EXERCISE DETAILS | Filtering the records below, copy only those lines that include the word "Instance".

RECORDS SUPPLIED |
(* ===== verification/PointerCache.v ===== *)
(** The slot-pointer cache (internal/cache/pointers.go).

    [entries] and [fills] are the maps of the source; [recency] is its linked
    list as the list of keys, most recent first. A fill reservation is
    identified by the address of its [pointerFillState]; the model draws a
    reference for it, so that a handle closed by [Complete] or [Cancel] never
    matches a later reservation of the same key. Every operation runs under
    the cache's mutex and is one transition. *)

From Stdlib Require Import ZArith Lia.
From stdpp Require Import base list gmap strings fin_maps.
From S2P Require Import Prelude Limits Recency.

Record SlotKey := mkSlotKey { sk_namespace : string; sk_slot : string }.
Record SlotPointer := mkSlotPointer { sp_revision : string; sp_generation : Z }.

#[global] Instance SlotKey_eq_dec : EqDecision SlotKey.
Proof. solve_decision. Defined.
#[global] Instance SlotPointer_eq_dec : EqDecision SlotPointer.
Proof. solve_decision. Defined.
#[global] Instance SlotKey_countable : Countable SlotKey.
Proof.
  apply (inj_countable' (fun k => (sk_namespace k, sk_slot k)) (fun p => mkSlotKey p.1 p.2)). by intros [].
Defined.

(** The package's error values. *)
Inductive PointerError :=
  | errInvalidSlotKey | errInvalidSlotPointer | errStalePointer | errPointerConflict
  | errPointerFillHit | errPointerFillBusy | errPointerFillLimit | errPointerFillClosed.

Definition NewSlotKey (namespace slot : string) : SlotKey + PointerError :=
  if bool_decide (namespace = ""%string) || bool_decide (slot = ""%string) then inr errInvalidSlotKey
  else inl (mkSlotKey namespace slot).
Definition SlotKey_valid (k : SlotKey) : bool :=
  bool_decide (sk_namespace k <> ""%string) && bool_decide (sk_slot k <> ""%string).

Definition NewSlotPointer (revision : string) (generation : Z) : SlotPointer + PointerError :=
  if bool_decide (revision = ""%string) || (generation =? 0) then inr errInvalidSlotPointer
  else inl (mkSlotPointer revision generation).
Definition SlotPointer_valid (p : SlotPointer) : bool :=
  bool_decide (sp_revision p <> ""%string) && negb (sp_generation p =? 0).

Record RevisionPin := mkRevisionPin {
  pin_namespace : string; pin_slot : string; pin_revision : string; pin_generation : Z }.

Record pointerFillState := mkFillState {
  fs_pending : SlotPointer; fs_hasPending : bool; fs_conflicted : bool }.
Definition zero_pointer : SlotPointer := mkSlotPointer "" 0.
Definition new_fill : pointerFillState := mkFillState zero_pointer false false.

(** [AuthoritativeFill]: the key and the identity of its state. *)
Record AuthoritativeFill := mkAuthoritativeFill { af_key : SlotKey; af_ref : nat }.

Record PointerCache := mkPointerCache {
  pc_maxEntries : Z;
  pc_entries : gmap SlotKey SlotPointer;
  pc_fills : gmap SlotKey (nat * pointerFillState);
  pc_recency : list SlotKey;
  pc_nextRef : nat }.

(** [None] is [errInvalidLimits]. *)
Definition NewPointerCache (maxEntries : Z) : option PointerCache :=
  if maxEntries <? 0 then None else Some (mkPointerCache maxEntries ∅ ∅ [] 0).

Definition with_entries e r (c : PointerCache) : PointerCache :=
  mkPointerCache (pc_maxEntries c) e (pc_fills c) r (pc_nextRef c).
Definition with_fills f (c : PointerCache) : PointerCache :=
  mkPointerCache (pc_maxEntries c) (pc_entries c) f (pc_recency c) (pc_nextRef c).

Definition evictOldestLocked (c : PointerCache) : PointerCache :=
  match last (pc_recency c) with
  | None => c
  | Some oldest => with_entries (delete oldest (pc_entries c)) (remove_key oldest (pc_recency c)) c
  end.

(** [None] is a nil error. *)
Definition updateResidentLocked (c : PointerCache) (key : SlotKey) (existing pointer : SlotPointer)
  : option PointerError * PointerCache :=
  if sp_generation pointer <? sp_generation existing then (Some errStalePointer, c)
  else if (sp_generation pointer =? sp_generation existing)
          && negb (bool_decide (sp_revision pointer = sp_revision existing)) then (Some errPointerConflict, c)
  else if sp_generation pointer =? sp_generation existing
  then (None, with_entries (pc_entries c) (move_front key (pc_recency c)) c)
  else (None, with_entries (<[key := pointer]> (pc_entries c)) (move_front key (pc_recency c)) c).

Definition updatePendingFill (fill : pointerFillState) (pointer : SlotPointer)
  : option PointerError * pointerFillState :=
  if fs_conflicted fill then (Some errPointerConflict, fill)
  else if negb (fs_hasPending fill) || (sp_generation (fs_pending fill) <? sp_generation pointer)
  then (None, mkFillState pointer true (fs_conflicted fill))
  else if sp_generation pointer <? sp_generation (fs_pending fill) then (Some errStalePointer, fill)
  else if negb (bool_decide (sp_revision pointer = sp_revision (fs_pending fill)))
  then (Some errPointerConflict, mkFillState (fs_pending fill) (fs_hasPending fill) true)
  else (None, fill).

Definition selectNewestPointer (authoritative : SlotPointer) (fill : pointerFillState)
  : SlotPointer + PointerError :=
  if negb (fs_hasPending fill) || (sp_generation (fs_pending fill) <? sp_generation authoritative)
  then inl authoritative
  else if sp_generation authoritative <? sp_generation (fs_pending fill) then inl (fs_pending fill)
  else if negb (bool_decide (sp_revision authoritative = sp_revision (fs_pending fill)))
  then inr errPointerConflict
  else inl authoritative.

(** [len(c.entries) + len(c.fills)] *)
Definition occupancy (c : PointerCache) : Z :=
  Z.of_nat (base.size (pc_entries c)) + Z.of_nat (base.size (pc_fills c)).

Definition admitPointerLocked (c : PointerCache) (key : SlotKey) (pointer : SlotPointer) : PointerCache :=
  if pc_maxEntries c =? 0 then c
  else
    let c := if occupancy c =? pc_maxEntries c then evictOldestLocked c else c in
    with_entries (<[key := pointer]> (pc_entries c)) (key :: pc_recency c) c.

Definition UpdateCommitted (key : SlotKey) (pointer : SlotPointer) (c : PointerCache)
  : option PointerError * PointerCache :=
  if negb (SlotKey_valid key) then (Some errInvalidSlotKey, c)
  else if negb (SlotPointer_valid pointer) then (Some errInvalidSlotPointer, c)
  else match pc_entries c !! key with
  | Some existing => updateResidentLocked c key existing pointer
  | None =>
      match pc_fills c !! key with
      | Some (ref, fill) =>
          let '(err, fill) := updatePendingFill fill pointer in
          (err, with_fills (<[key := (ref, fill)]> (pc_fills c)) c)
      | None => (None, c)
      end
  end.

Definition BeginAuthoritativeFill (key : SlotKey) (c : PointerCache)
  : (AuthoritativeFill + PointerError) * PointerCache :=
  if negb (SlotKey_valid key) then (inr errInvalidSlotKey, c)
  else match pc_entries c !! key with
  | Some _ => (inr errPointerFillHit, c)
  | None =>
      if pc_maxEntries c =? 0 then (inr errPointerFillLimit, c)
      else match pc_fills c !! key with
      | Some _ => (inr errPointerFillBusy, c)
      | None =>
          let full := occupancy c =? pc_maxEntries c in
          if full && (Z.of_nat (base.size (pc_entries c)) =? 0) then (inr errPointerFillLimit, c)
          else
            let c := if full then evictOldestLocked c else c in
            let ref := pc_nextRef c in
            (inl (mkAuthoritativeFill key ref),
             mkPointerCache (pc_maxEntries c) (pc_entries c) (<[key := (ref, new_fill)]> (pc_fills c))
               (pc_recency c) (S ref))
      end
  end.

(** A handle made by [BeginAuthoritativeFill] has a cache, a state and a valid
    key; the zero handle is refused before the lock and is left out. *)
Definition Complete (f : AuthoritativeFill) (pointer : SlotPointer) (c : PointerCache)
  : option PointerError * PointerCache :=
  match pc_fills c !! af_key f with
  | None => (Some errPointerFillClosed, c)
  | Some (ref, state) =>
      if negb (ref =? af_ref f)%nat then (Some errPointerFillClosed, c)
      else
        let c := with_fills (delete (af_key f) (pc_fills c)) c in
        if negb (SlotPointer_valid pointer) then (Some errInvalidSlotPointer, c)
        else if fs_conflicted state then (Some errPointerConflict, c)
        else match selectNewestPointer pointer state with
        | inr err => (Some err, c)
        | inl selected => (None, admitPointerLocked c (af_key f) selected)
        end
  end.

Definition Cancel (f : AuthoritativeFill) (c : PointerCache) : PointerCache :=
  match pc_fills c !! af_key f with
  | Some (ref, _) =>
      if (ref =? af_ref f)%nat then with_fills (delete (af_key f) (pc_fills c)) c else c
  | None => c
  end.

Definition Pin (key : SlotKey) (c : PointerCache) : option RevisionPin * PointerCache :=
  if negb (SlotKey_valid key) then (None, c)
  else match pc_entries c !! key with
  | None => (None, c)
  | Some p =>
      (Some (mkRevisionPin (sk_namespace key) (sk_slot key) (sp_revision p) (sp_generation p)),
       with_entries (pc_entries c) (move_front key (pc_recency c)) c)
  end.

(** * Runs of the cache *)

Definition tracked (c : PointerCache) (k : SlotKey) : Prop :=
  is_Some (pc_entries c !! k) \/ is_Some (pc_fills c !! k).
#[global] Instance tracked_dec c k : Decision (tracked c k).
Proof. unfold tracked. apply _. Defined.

SOLUTION FOR THIS PROBLEM |
#[global] Instance SlotKey_eq_dec : EqDecision SlotKey.
#[global] Instance SlotPointer_eq_dec : EqDecision SlotPointer.
#[global] Instance SlotKey_countable : Countable SlotKey.
#[global] Instance tracked_dec c k : Decision (tracked c k).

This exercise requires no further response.